Date Released: 4/15/2010. Series Name: A Cup of Health with CDC.
A CUP OF HEALTH WITH CDC
Preventing Foodborne Illnesses
Preliminary FoodNet Data on the Incidence of Infection with Pathogens Transmitted
Commonly Through Food — 10 States, 2009
Recorded: April 13, 2010; posted: April 15, 2010
[Announcer] This podcast is presented by the Centers for Disease Control and Prevention. CDC — safer, healthier people.
[Dr. Gaynes] Welcome to A Cup of Health with CDC, a weekly feature of the MMWR, the Morbidity and Mortality Weekly Report. I’m your host, Dr. Robert Gaynes.
Millions of people get sick every year from contaminated food. In 2009, cases of Shigella and E. coli infection declined, while cases of other common foodborne illnesses, such as Salmonella and Listeria infection, remained stable.
Dr. Barbara Mahon is a medical epidemiologist with CDC’s Division of Foodborne, Bacterial, and Mycotic Diseases. She’s joining us today to discuss ways to prevent foodborne illness. Welcome to the show, Barbara.
[Dr. Mahon] Thank you.
[Dr. Gaynes] Barbara, what are the trends in foodborne illness in the United States?
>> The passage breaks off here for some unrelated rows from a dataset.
(** ** Commands and events *)

Inductive WireBridgeCommand (T : Type) :=
| CStart (idempotency_key request_id : option string)
| CSend (payload : T) (idempotency_key request_id : option string)
| CAck (ack_for_seq : N) (idempotency_key request_id : option string)
| CNack (ack_for_seq : N) (error : string) (idempotency_key request_id : option string)
| CClose (reason idempotency_key : option string)
| CAckTimeout (seq attempt : N) (observed_at_ms : option N).
Arguments CStart {T} _ _.
Arguments CSend {T} _ _ _.
Arguments CAck {T} _ _ _.
Arguments CNack {T} _ _ _ _.
Arguments CClose {T} _ _.
Arguments CAckTimeout {T} _ _ _.

Inductive WireBridgeReceipt := ReceiptAck | ReceiptNack.

Inductive WireBridgeEvent (O I : Type) :=
| EOutbound (envelope : WireBridgeEnvelope O)
| EInbound (envelope : WireBridgeEnvelope I)
| EAck (ack_for_seq : N) (envelope : WireBridgeEnvelope I) (outbound : WireBridgeEnvelope O)
| ENack (ack_for_seq : N) (envelope : WireBridgeEnvelope I) (outbound : WireBridgeEnvelope O) (error : string)
| ETimeout (seq attempt : N)
| ERetry (seq attempt delay_ms : N) (error : string)
| EExhausted (seq attempt : N) (error : string)
| ECursor (cursor : N)
| EDuplicate (seq cursor : N)
| EOutOfOrder (seq expected : N)
| ESessionMismatch (expected actual : string)
| ELateReceipt (receipt : WireBridgeReceipt) (ack_for_seq : N)
| EInvalid (error : string).
Arguments EOutbound {O I} _.
Arguments EInbound {O I} _.
Arguments EAck {O I} _ _ _.
Arguments ENack {O I} _ _ _ _.
Arguments ETimeout {O I} _ _.
Arguments ERetry {O I} _ _ _ _.
Arguments EExhausted {O I} _ _ _.
Arguments ECursor {O I} _.
Arguments EDuplicate {O I} _ _.
Arguments EOutOfOrder {O I} _ _.
Arguments ESessionMismatch {O I} _ _.
Arguments ELateReceipt {O I} _ _.
Arguments EInvalid {O I} _.

Inductive WireBridgeIngress (T : Type) :=
| IEnvelope (envelope : WireBridgeEnvelope T)
| IInvalid (error : string).
Arguments IEnvelope {T} _.
Arguments IInvalid {T} _.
[Dr. Mahon] Over the past 10 to 15 years that we’ve been tracking many serious bacterial foodborne illnesses, we’ve seen that many of them have decreased, but most of the declines occurred before 2004. Over the past couple of years, we’ve seen some improvement in Shigella infections and in the number of infections caused by E. coli o157, a particularly serious kind of E. coli. But we haven’t seen improvements in the other infections that we track, so there’s still a lot of room for improvement. You can find more information on these trends at our website: www.cdc.gov/foodnet.
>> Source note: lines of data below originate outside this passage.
Lemma inbound_refines s v : bridge_ok s → refines (inbound_value opts v) s.
Proof.
  intros Hb. destruct v as [[e|error]|]; [|apply invalid_refines..]. simpl. unfold process_envelope.
  destruct (validate_inbound_envelope e) as [[]|err] eqn:Hv; [|apply invalid_refines].
  case_bool_decide as Hsid; simpl; [|by apply quiet_refines].
  eapply total_step; [done|]. unfold admit_inbound, id.
  destruct (N.leb_spec (md_seq (metadata e)) (cursor s)); [by apply quiet_refines|].
  destruct (N.ltb_spec (sat64 (cursor s + 1)) (md_seq (metadata e))); [by apply quiet_refines|].
  destruct (N.ltb_spec (md_cursor (metadata e)) (remote_cursor s)); [by apply quiet_refines|].
  assert (accepts s e) as Hacc. { unfold sat64 in *. pose proof (bo_cursor _ Hb). split; [done|unfold seq_of; lia|lia|done]. }
  assert (is_receipt (envelope_type e) = true → ∃ k, md_ack_for_seq (metadata e) = Some k) as Hk.
  { intros Hr. apply valid_inbound in Hv as [_ _ _ _ Hk _ _ _]. destruct (md_ack_for_seq (metadata e)); [by eexists|by destruct (Hk Hr)]. }
  eapply total_step; [done|]. fold (received s e).
  destruct (envelope_type e) eqn:Ht; try (eapply total_step; [done|]; apply total_ret, step_receive; [done|by rewrite Ht]).
  - destruct (Hk eq_refl) as [k Hack]. unfold process_ack. rewrite Hack. apply total_bind. do 3 (eapply total_step; [done|]).
    do 2 apply total_ret. eapply step_settle; [done|by rewrite Ht|done|]. simpl. destruct (pending s !! k); [by left|done].
  - destruct (Hk eq_refl) as [k Hack]. unfold process_nack. rewrite Hack. apply total_bind. do 3 (eapply total_step; [done|]).
    do 2 apply total_ret. eapply step_settle; [done|by rewrite Ht|done|]. simpl. destruct (pending s !! k); [right; by eexists|done].
Qed.

(** *** Runs *)

(** A property of the events so far and the state that every step of the machine
    keeps is kept by every operation of the node. *)
Section Kept.
Context (P : list Event → State → Prop).
Context (HP : ∀ ev s e s', bridge_ok s → P ev s → bstep s e s' → P (ev ++ e) s').

Definition holds ev s : Prop := P ev s ∧ bridge_ok s.

Lemma holds_step ev s e s' : holds ev s → bstep s e s' → holds (ev ++ e) s'.
Proof. intros [Hs Hb] Hstep. split; [by eapply HP|by eapply bstep_ok]. Qed.

Definition keeps (op : M State (list Event)) : Prop := ∀ ev s, holds ev s → total op s (λ e s', holds (ev ++ e) s').

Lemma refines_keeps op : (∀ s, bridge_ok s → refines op s) → keeps op.
Proof.
  intros Hop ev s Hs. eapply total_conseq; [apply Hop, Hs|]. intros e s' Hstep. by apply (holds_step ev s).
Qed.

Lemma run_each_keeps {A} (f : A → M State (list Event)) l : (∀ a, keeps (f a)) → keeps (run_each f l).
Proof.
  intros Hf ev s Hs. unfold run_each.
  cut (∀ acc, holds (ev ++ acc) s →
         total (fold_each l (λ events a, let! e := f a in ret (events ++ e)) acc) s (λ e s', holds (ev ++ e) s')).
  { intros Hc. apply Hc. by rewrite app_nil_r. }
  clear Hs. revert s. induction l as [|a l IH]; intros s acc Hs; [done|]. cbn [fold_each].
  apply total_bind, total_bind. eapply total_conseq; [by apply Hf|]. intros e s' Hs'. apply total_ret.
  apply IH. by rewrite (assoc_L (++)).
Qed.

Lemma node_keeps b : max_attempts policy ≤ u32_max → keeps (events_node opts b).
Proof.
  intros Hmax ev s Hs. unfold events_node. eapply total_step; [done|].
  assert (holds ev (install_cleanup s)) as Hs1.
  { rewrite <- (app_nil_r ev). apply (holds_step ev s); [done|constructor]. }
  apply total_bind. eapply total_conseq; [apply run_each_keeps, Hs1; intros v; apply refines_keeps; intros; by apply inbound_refines|].
  intros e1 s2 Hs2. simpl. apply total_bind.
  eapply total_conseq; [apply run_each_keeps, Hs2; intros []; apply refines_keeps; intros; by apply command_refines|].
  intros e2 s3 Hs3. simpl. apply total_ret. rewrite !(assoc_L (++)). apply (holds_step _ s3); [done|].
  apply step_quiet. by destruct (b_inbound_terminal b).
Qed.
End Kept.

Definition in_session : list Event → State → Prop := holds session.

Lemma session_kept ev s e s' : bridge_ok s → session ev s → bstep s e s' → session (ev ++ e) s'.
Proof. intros _ Hs Hstep. by eapply session_step. Qed.

Lemma node_continues b : max_attempts policy ≤ u32_max → keeps session (events_node opts b).
Proof. apply node_keeps, session_kept. Qed.

Lemma nodes_continue bs : max_attempts policy ≤ u32_max → keeps session (run_each (events_node opts) bs).
Proof. intros Hmax. apply run_each_keeps. intros b. by apply node_continues. Qed.

(** ** What the events say *)

Definition inb ev : list (WireBridgeEnvelope I) := omap (λ e, match e with EInbound e => Some e | _ => None end) ev.
Definition outb ev : list (WireBridgeEnvelope O) := project_outbound ev.
(** The envelopes sent for the first time. *)
Definition firsts ev : list (WireBridgeEnvelope O) := List.filter (λ e, attempt_of e =? 1) (outb ev).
[Dr. Gaynes] Which groups are most affected by foodborne illness?
[Dr. Mahon] Infants and young children are the age group that are most likely to be diagnosed with a foodborne infection, but once people have a foodborne infection, the group that’s most likely to get severe illness, to be hospitalized, or to die is older adults.
[Dr. Gaynes] Barbara, how do foods become contaminated?
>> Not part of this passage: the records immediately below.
Lemma insert_held r p q :
  by_request_id (pending_insert r p).2 !! pr_request_id r = Some q →
  pr_operation q = pr_operation r ∨ by_request_id p !! pr_request_id r = Some q.
Proof.
  intros Hq. destruct (decide (by_request_id (pending_insert r p).2 = by_request_id p)) as [He|Hne]; [right; by rewrite <- He|left].
  revert Hq Hne. unfold pending_insert. destruct (by_request_id p !! pr_request_id r) as [old|].
  - case_bool_decide as Hop; [|by intros _ []]. destruct (bool_decide (pr_seq old = None)); [|by intros _ []].
    destruct (pr_seq r) as [k|]; [|by intros _ []]. destruct (seq_taken p _); [by intros _ []|]. simpl.
    rewrite lookup_insert_eq. by intros [= <-] _.
  - destruct (seq_taken p _); [by intros _ []|]. simpl. rewrite lookup_insert_eq. by intros [= <-] _.
Qed.

Lemma accounts_ask l out p r : accounts l out p → accounts (l ++ [r]) out (pending_insert r p).2.
Proof.
  intros [Ht Hh Ho Hc]. pose proof (accounts_more _ [r] _ _ (Build_accounts _ _ _ Ht Hh Ho Hc)) as [_ Hh' Ho' _].
  split; [by apply insert_table| |done|].
  - intros id q Hq. destruct (decide (id = pr_request_id r)) as [->|Hne].
    + apply insert_held in Hq as [Hop|Hq]; [|by apply Hh']. exists r. split; [set_solver|done].
    + rewrite insert_other in Hq by done. by apply Hh'.
  - intros id. rewrite asks_for_app. unfold asks_for at 2. simpl. pose proof (Hc id) as Hid. unfold in_flight in *.
    case_bool_decide as Hr; simpl.
    + destruct (by_request_id p !! id), (by_request_id (pending_insert r p).2 !! id); lia.
    + rewrite insert_other by done. lia.
Qed.

Lemma accounts_asks l out p rs : accounts l out p → accounts (l ++ rs) out (foldl inserted p rs).
Proof.
  revert l p. induction rs as [|r rs IH]; intros l p Hp; [by rewrite app_nil_r|].
  simpl. replace (l ++ r :: rs) with ((l ++ [r]) ++ rs) by (by rewrite <- app_assoc). by apply IH, accounts_ask.
Qed.

Lemma remove_request_sub id p : by_request_id (remove_by_request_id id p).2 ⊆ by_request_id p.
Proof.
  unfold remove_by_request_id. case_bool_decide; [|done]. simpl. destruct (by_request_id p !! id); [|done]. apply delete_subseteq.
Qed.

Lemma remove_seq_sub k p : by_request_id (remove_by_seq k p).2 ⊆ by_request_id p.
Proof. unfold remove_by_seq. destruct (by_seq p !! k); [|done]. apply delete_subseteq. Qed.

Lemma remove_unbound_sub p : by_request_id (remove_all_unbound p) ⊆ by_request_id p.
Proof.
  unfold remove_all_unbound. simpl. apply map_subseteq_spec. intros i x. rewrite lookup_foldr_delete_Some. by intros [].
Qed.

Lemma remove_request_gone id p : table_ok p → by_request_id (remove_by_request_id id p).2 !! id = None.
Proof.
  intros Hp. unfold remove_by_request_id. case_bool_decide as Hin; rewrite (tk_ids _ Hp) in Hin; simpl.
  - apply elem_of_dom in Hin as [q Hq]. rewrite Hq. simpl. apply lookup_delete_eq.
  - by apply not_elem_of_dom in Hin.
Qed.

Lemma accounts_response l out p envelope :
  accounts l out p → let st := accept_response p envelope in accounts l (out ++ st.2) st.1.
Proof.
  intros Hp. destruct (accept_cases p envelope) as [->|(r & q & Hq & Hop & ->)]; simpl; [by rewrite app_nil_r|].
  destruct Hp as [Ht Hh Ho Hc].
  assert (∀ x, x ∈ out ++ [r] → ∃ a, a ∈ l ∧ pr_request_id a = remote_call_response_request_id x
                                       ∧ pr_operation a = remote_call_response_operation x) as Hout.
  { intros x [Hx| ->%list_elem_of_singleton]%elem_of_app; [by apply Ho|]. rewrite Hop. by apply Hh. }
  destruct (remote_call_response_is_terminal r) eqn:Hterm.
  - set (id0 := remote_call_response_request_id r) in *. pose proof (remove_request_sub id0 p) as Hsub.
    split; [by apply remove_request_table| |done|].
    + intros id x Hx. by apply Hh, (lookup_weaken _ _ _ _ Hx Hsub).
    + intros id. rewrite answers_to_app. pose proof (Hc id) as Hid. pose proof (in_flight_sub id _ _ Hsub) as Hle.
      unfold answers_to at 2. simpl. rewrite Hterm. fold id0. simpl. case_bool_decide as He; simpl; [|lia]. subst id.
      unfold in_flight in *. rewrite (remove_request_gone id0 p Ht). rewrite Hq in Hid. lia.
  - split; [done..|]. intros id. rewrite answers_to_app. unfold answers_to at 2. simpl. rewrite Hterm. simpl.
    pose proof (Hc id). lia.
Qed.

Lemma accounts_event l out p ready e :
  accounts l (out ++ ready) p → let st := responses_event (Q := Q) (p, ready) e in accounts l (out ++ st.2) st.1.
Proof.
  intros Hp. pose proof (ac_table _ _ _ Hp) as Ht. destruct e; try exact Hp.
  - pose proof (accounts_response _ _ _ envelope Hp) as Ha. simpl.
    destruct (accept_response p envelope) as [p' accepted]. simpl in *. by rewrite app_assoc.
  - eapply accounts_less, Hp; [by apply remove_seq_table|apply remove_seq_sub].
  - eapply accounts_less, Hp; [by apply remove_seq_table|apply remove_seq_sub].
  - eapply accounts_less, Hp; [by apply remove_unbound_table|apply remove_unbound_sub].
Qed.

Lemma accounts_run l out p b :
  accounts l out p → let st := remote_call_responses_node b p in accounts (l ++ asks b) (out ++ st.2) st.1.
Proof.
  intros Hp. unfold remote_call_responses_node, asks. set (p1 := if existsb _ _ then _ else _). rewrite app_assoc.
  assert (accounts (l ++ omap pending_request_from_command (cb_commands b)) out p1) as H1.
  { unfold p1. destruct (existsb _ _); [by apply accounts_more|by apply accounts_asks]. }
  apply (accounts_asks _ _ _ (omap outbound_request (cb_events b))) in H1. set (p2 := foldl inserted p1 _) in *.
  set (l' := (l ++ _) ++ _) in *.
  pose proof (foldl_keeps (λ st, accounts l' (out ++ st.2) st.1) responses_event (cb_events b) (p2, [])) as Hf.
  simpl in Hf. rewrite app_nil_r in Hf. specialize (Hf (λ '(p, ready) e Hst, accounts_event l' out p ready e Hst) H1).
  destruct (foldl responses_event (p2, []) (cb_events b)) as [p3 ready]. simpl in *.
  apply (foldl_keeps (accounts l' (out ++ ready))); [|done]. intros p4 t H4.
  eapply accounts_less, H4; [by apply remove_request_table, (ac_table _ _ _ H4)|apply remove_request_sub].
Qed.

Lemma accounts_runs (bs : list (CallBatch Q R)) :
  accounts (bs ≫= asks) (responses_runs bs).2 (responses_runs bs).1.
Proof.
  unfold responses_runs. cut (∀ l st, accounts l st.2 st.1 →
    accounts (l ++ (bs ≫= asks)) (foldl responses_run st bs).2 (foldl responses_run st bs).1).
  { intros Hc. apply (Hc [] (pending_default, [])), accounts_new. }
  induction bs as [|b bs IH]; intros l st Hst; [simpl; by rewrite app_nil_r|].
  simpl. rewrite app_assoc. apply IH. pose proof (accounts_run _ _ _ b Hst) as Hr. unfold responses_run.
  by destruct (remote_call_responses_node b st.1).
Qed.
End Caller.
[Dr. Mahon] The production of food is an incredibly complex process. Most of the bacteria that cause the serious infections that we track have their natural reservoir, their natural environment, in the intestines of animals; but along the path of production, from the farm to processing, packaging, transportation,
production, and ultimately preparation of food, there are many different places where the food can become contaminated.
[Dr. Gaynes] What is being done to prevent contamination of our food?
[Dr. Mahon] There are many good practices that have already been put into place by our federal regulatory authorities and by food producers. Many food producers are very committed to improving the safety of the food that they produce. Meat inspection is an example of a practice that has been in place for a long time and it’s made a big difference. And there’s newer practices for production of things like chicken or tomatoes, leafy greens, melons that promise to continue to improve the safety of food. In fact, we think that some of these newer practices may be responsible for some of the declines that we’ve seen in cases of foodborne illness in recent years. But again, there’s still a lot of room for improvement and everyone needs to work together to make food even safer.
[Dr. Gaynes] What can the consumer do to prevent foodborne illness?
[Dr. Mahon] It’s really important to follow safe food handling and preparation guidelines. There’s an excellent website at www.foodsafety.gov that explains how to prepare and store food safely.
Probably one of the most important things that consumers can do is to wash their hands thoroughly after touching raw meat or any other raw food product that comes from an animal.
[Dr. Gaynes] Thanks, Barbara. I’ve been talking today with CDC’s Dr. Barbara Mahon about ways to prevent foodborne illness.
Remember: Wash your hands often, store food properly, thoroughly cook meat, and wash fruits and vegetables to help remove dangerous bacteria and prevent potentially serious illnesses.